# Please help with my budgie



## LancsLass66 (Feb 16, 2019)

Hi, I have had Rocky Balbudgie 12 months exactly today, I bought him from a breeder and when I brought him home he was approximately 13 weeks old, hand trained and had his wings clipped, I have not continued to have his clipped wings. His cage is a Hagen Vision the smallest medium size which he loves very much, maybe a little too much. He is my first budgie and as much as I adore him I have to admit I’m struggling with him as he won’t come out of cage and if I do manage to get him out at the first opportunity he gets he flies back in. He isn’t frightened of me as he will step up albeit on his terms and loves to eat Millet and certain veg out of my hand. But when I talk to him he doesn’t respond in fact he turns away and as I have already mentioned won’t come out. I have been told that maybe his cage is too big, I have thought that maybe a smaller cage would be better and seen one I have liked, but maybe he is to long in the beak to change his home. Also if I place a new item in his cage he is very wary of the new toy, and sits furthest away from the item, I don’t change things around too much. I see other budgies sitting on their owners shoulders, playing and responding to their owners but Rocky doesn’t do anything like that and yes it’s upsetting. I have tried so much, but still doesn’t respond to me, I have also been told it’s not normal behaviour and I wonder if I’m doing something wrong.

Please help.
Jane


----------



## SusieRainbow (Jan 21, 2013)

LancsLass66 said:


> Hi, I have had Rocky Balbudgie 12 months exactly today, I bought him from a breeder and when I brought him home he was approximately 13 weeks old, hand trained and had his wings clipped, I have not continued to have his clipped wings. His cage is a Hagen Vision the smallest medium size which he loves very much, maybe a little too much. He is my first budgie and as much as I adore him I have to admit I'm struggling with him as he won't come out of cage and if I do manage to get him out at the first opportunity he gets he flies back in. He isn't frightened of me as he will step up albeit on his terms and loves to eat Millet and certain veg out of my hand. But when I talk to him he doesn't respond in fact he turns away and as I have already mentioned won't come out. I have been told that maybe his cage is too big, I have thought that maybe a smaller cage would be better and seen one I have liked, but maybe he is to long in the beak to change his home. Also if I place a new item in his cage he is very wary of the new toy, and sits furthest away from the item, I don't change things around too much.
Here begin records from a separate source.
(* ===== verification/LiveUpgradeSpec.v ===== *)
(** * What survives a live upgrade

    A client that is logged in is in the new process what it was in the old one: its name and
    its verification, its counters, what it had sent and what was still to be sent to it, the stations it heard,
    and its filters.  For bytes of 128 and more in the buffers this is not so: their text is undefined. *)

From S2P Require Import Prelude Table Types Cfloat Cfgfile Acl ParseQc ParseAprs Clientlist ClientHeard Filter FilterParse FilterSpec FilterText Outgoing Login LoginSpec.
From S2P Require Import Plist ClientIO Accounting Worker WorkerSpec Newclient Accept Uplink UplinkSpec AcceptSpec Config ConfigSpec LiveUpgrade.
From Stdlib Require Import ZArith Lia Bool String SpecFloat.
From stdpp Require Import base tactics list gmap numbers.
Open Scope Z_scope.

(** ** Buffers *)

Definition ascii_bytes (s : list Z) : Prop := Forall (fun b => 0 <= b < 128) s.

Lemma hex_val_lut n : 0 <= n < 16 -> hex_val (lut n) = Some n.
Proof.
  intros Hn. assert (forallb (fun k => bool_decide (hex_val (lut (Z.of_nat k)) = Some (Z.of_nat k))) (seq 0 16) = true) as H by done.
  pose proof (proj1 (forallb_forall _ _) H (Z.to_nat n) ltac:(apply in_seq; lia)) as Hx. cbv beta in Hx. rewrite Z2Nat.id in Hx by lia.
  by apply bool_decide_eq_true_1 in Hx.
Qed.

Lemma nibbles b : 0 <= b < 128 -> 0 <= Z.shiftr b 4 < 16 /\ 0 <= Z.land b 15 < 16 /\ Z.shiftr b 4 * 16 + Z.land b 15 = b.
Proof.
  intros Hb. rewrite Z.shiftr_div_pow2 by lia. change 15 with (Z.ones 4). rewrite Z.land_ones by lia. change (2 ^ 4) with 16.
  pose proof (Z.div_mod b 16 ltac:(lia)). pose proof (Z.mod_pos_bound b 16 ltac:(lia)). assert (0 <= b / 16 < 16) by (split; [apply Z.div_pos; lia|apply Z.div_lt_upper_bound; lia]). lia.
Qed.

Lemma hex_encode_spec buf : ascii_bytes buf ->
  exists s, hex_encode buf = Some s /\ zlen s = 2 * zlen buf /\
    forall pre post, (length buf <= length post)%nat -> hex_loop s (length pre) (pre ++ post) = (pre ++ buf ++ drop (length buf) post, Z.of_nat (length pre) + zlen buf).
Proof.
  induction 1 as [|b buf Hb _ (s & E & Hl & IH)]; cbn [hex_encode].
  { exists []. split; [done|]. split; [done|]. intros pre post _. cbn [hex_loop Datatypes.app length]. rewrite drop_0. change (zlen []) with 0. by rewrite Z.add_0_r. }
  destruct (nibbles b Hb) as (H1 & H2 & H3). rewrite (proj2 (Z.ltb_lt b 128)) by lia. rewrite E. cbn [mbind option_bind]. eexists. split; [done|].
  split; [rewrite !zlen_cons, Hl; lia|]. intros pre [|x post] Hp; [cbn in Hp; lia|]. cbn [hex_loop]. rewrite !hex_val_lut, H3 by done.
  rewrite insert_app_r_alt by lia. rewrite Nat.sub_diag. cbn [insert list_insert].
  replace (pre ++ b :: post) with ((pre ++ [b]) ++ post) by (by rewrite <- app_assoc). replace (S (length pre)) with (length (pre ++ [b])) by (rewrite length_app; cbn; lia).
  rewrite IH by (cbn in Hp; lia). rewrite zlen_cons, length_app. cbn [length drop]. rewrite <- app_assoc. cbn [Datatypes.app]. f_equal. unfold zlen. lia.
Qed.

(** The text of a buffer is read back as the buffer, if its bytes are below 128 and it fits. *)
Theorem hex_roundtrip buf obuf : ascii_bytes buf -> zlen buf <= zlen obuf ->
  exists s, hex_encode buf = Some s /\ hex_decode obuf s = (buf ++ drop (length buf) obuf, zlen buf).
Proof.
  intros Hb Hl. destruct (hex_encode_spec buf Hb) as (s & E & Hs & Hloop). exists s. split; [done|]. unfold hex_decode.
  rewrite Hs, Z.odd_mul, andb_false_l. replace (2 * zlen buf / 2) with (zlen buf) by (rewrite Z.mul_comm, Z.div_mul; lia).
  rewrite (proj2 (Z.ltb_ge _ _)) by lia. apply (Hloop []). unfold zlen in Hl. lia.
Qed.

(** The text of a buffer with a byte of 128 or more is undefined: the table of digits has no such index. *)
Theorem hex_high_undefined buf b : b ∈ buf -> 128 <= b -> hex_encode buf = None.
Proof.
  intros Hb H. induction buf as [|x buf IH]; [by apply elem_of_nil in Hb|]. cbn [hex_encode]. apply elem_of_cons in Hb as [->|Hb].
  - by rewrite (proj2 (Z.ltb_ge x 128)) by lia.
  - rewrite IH by done. by destruct (x <? 128).
Qed.

(** ** Error counters *)

Lemma rx_err_map_same : accept_rx_err_map (map JString inerr_labels) = map Z.of_nat (seq 0 (Z.to_nat INERR_BUCKETS)).
Proof. by vm_compute. Qed.

Lemma rx_err_load_spec vals : forall pre,
  Z.of_nat (length pre + length vals) = INERR_BUCKETS -> Forall (fun n => 0 <= n) vals ->
  accept_rx_err_load (map Z.of_nat (seq (length pre) (length vals))) (map JNumber vals) (pre ++ repeat 0 (length vals)) = pre ++ vals.
Proof.
  induction vals as [|n vals IH]; intros pre Hl Hn; [done|]. apply list.Forall_cons_1 in Hn as [Hn Hv]. cbn [length seq map repeat accept_rx_err_load] in *.
  rewrite (proj2 (Z.leb_le _ _)), (proj2 (Z.ltb_lt _ _)) by lia. cbn [andb].
  assert ((if 0 <? n then <[Z.to_nat (Z.of_nat (length pre)) := n]> (pre ++ 0 :: repeat 0 (length vals)) else pre ++ 0 :: repeat 0 (length vals)) = (pre ++ [n]) ++ repeat 0 (length vals)) as ->.
  { rewrite <- app_assoc. cbn [Datatypes.app]. destruct (Z.ltb_spec 0 n); [|by replace n with 0 by lia]. rewrite Nat2Z.id, insert_app_r_alt by lia. by rewrite Nat.sub_diag. }
  replace (S (length pre)) with (length (pre ++ [n])) by (rewrite length_app; cbn; lia). rewrite IH; [by rewrite <- app_assoc|rewrite length_app; cbn; lia|done].
Qed.

(** ** Stations heard *)

Lemma heard_load_spec tick calls : forall l,
  heard_wf l -> Forall (fun c => zlen c <= CALLSIGNLEN_MAX) calls ->
  Z.of_nat (size (dom (heard_map l) ∪ list_to_set (map (map tolower) calls) : gset (list Z))) <= MAX_HEARD_PER_CLIENT ->
  exists l', client_heard_json_load true tick calls l = Some l' /\ heard_wf l' /\ dom (heard_map l') = dom (heard_map l) ∪ (list_to_set (map (map tolower) calls) : gset (list Z)).
Proof.
  unfold client_heard_json_load. induction calls as [|c calls IH]; intros l Hwf Hc Hs; cbn [fold_left map list_to_set] in *.
  { exists l. split; [done|]. split; [done|]. set_solver. }
  apply list.Forall_cons_1 in Hc as [Hc Hcs]. destruct (heard_update_map l Hwf true c tick Hc) as (l1 & E & W1 & M1). cbn [mbind option_bind]. rewrite E.
  assert (dom (heard_map l1) = dom (heard_map l) ∪ {[map tolower c]}) as D1.
  { rewrite M1. destruct (decide (is_Some (heard_map l !! map tolower c))) as [Hi|Hi].
    - rewrite bool_decide_eq_true_2 by done. cbn [orb]. rewrite dom_insert_L. set_solver.
    - rewrite bool_decide_eq_false_2 by done. cbn [orb andb]. rewrite (proj2 (Z.ltb_lt _ _)); [rewrite dom_insert_L; set_solver|].
      assert (map tolower c ∉ dom (heard_map l)) as Hd by (intros Hx%elem_of_dom; done).
      rewrite <- size_dom. enough (size (dom (heard_map l)) < size (dom (heard_map l) ∪ ({[map tolower c]} ∪ list_to_set (map (map tolower) calls)) : gset (list Z)))%nat by lia.
      apply subset_size. set_solver. }
  destruct (IH l1 W1 Hcs) as (l' & E' & W' & D'); [rewrite D1; by rewrite <- (assoc_L (∪))|]. exists l'. split; [done|]. split; [done|]. rewrite D', D1. set_solver.
Qed.

Lemma heard_dump_keys l : heard_wf l -> dom (heard_map l) = (list_to_set (map (map tolower) (client_heard_json l)) : gset (list Z)).
Proof.
  intros _. unfold heard_map, view, client_heard_json. rewrite dom_list_to_map_L. by rewrite !map_map.
Qed.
I see other budgies sitting on their owners shoulders, playing and responding to their owners but Rocky doesn't do anything like that and yes it's upsetting. I have tried so much, but still doesn't respond to me, I have also been told it's not normal behaviour and I wonder if I'm doing something wrong.
> 
> Please help.
> Jane


Hello @LancsLass66, I've moved your query to a section where you may get more responses. Sadly we don't seem to have many budgie owners on the forum at all currently, you might be better to post on a specific bird forum or Facebook group.
This article looks as though it could be helpful, and the forum looks quite active too.
https://www.talkbudgies.com/96-articles-budgie-training-bonding/


----------



## AliiienParrot (Apr 24, 2019)

LancsLass66 said:


> Hi, I have had Rocky Balbudgie 12 months exactly today, I bought him from a breeder and when I brought him home he was approximately 13 weeks old, hand trained and had his wings clipped, I have not continued to have his clipped wings. His cage is a Hagen Vision the smallest medium size which he loves very much, maybe a little too much. He is my first budgie and as much as I adore him I have to admit I'm struggling with him as he won't come out of cage and if I do manage to get him out at the first opportunity he gets he flies back in. He isn't frightened of me as he will step up albeit on his terms and loves to eat Millet and certain veg out of my hand. But when I talk to him he doesn't respond in fact he turns away and as I have already mentioned won't come out. I have been told that maybe his cage is too big, I have thought that maybe a smaller cage would be better and seen one I have liked, but maybe he is to long in the beak to change his home. Also if I place a new item in his cage he is very wary of the new toy, and sits furthest away from the item, I don't change things around too much. I see other budgies sitting on their owners shoulders, playing and responding to their owners but Rocky doesn't do anything like that and yes it's upsetting. I have tried so much, but still doesn't respond to me, I have also been told it's not normal behaviour and I wonder if I'm doing something wrong.
> 
> Please help.
> Jane


Have you tried putting him on your finger, and (depending on how food driven he is) hold millet up to him, close the cage and walk out the room. you could then give him treats and talk to him. 
Personally, I would recommend changing the layout of his cage every once in a while, i do every week, but something like once every two weeks would work. Then he may not be so attached to his cage. Another way is to get him a play stand, this would let him know there is a safe place other than his cage that belongs to him. You could also try only feeding him outside of his cage, if you do this method remember to make sure he gets the right amount of food and doesn't go hungry. when talking to him use a higher pitch voice and when he is being rewarded. 
All birds are different and some take more time than others. your not doing anything wrong, birds think in their own way so try not to take it personally, i know its hard, i still do sometimes! Best of luck!!


----------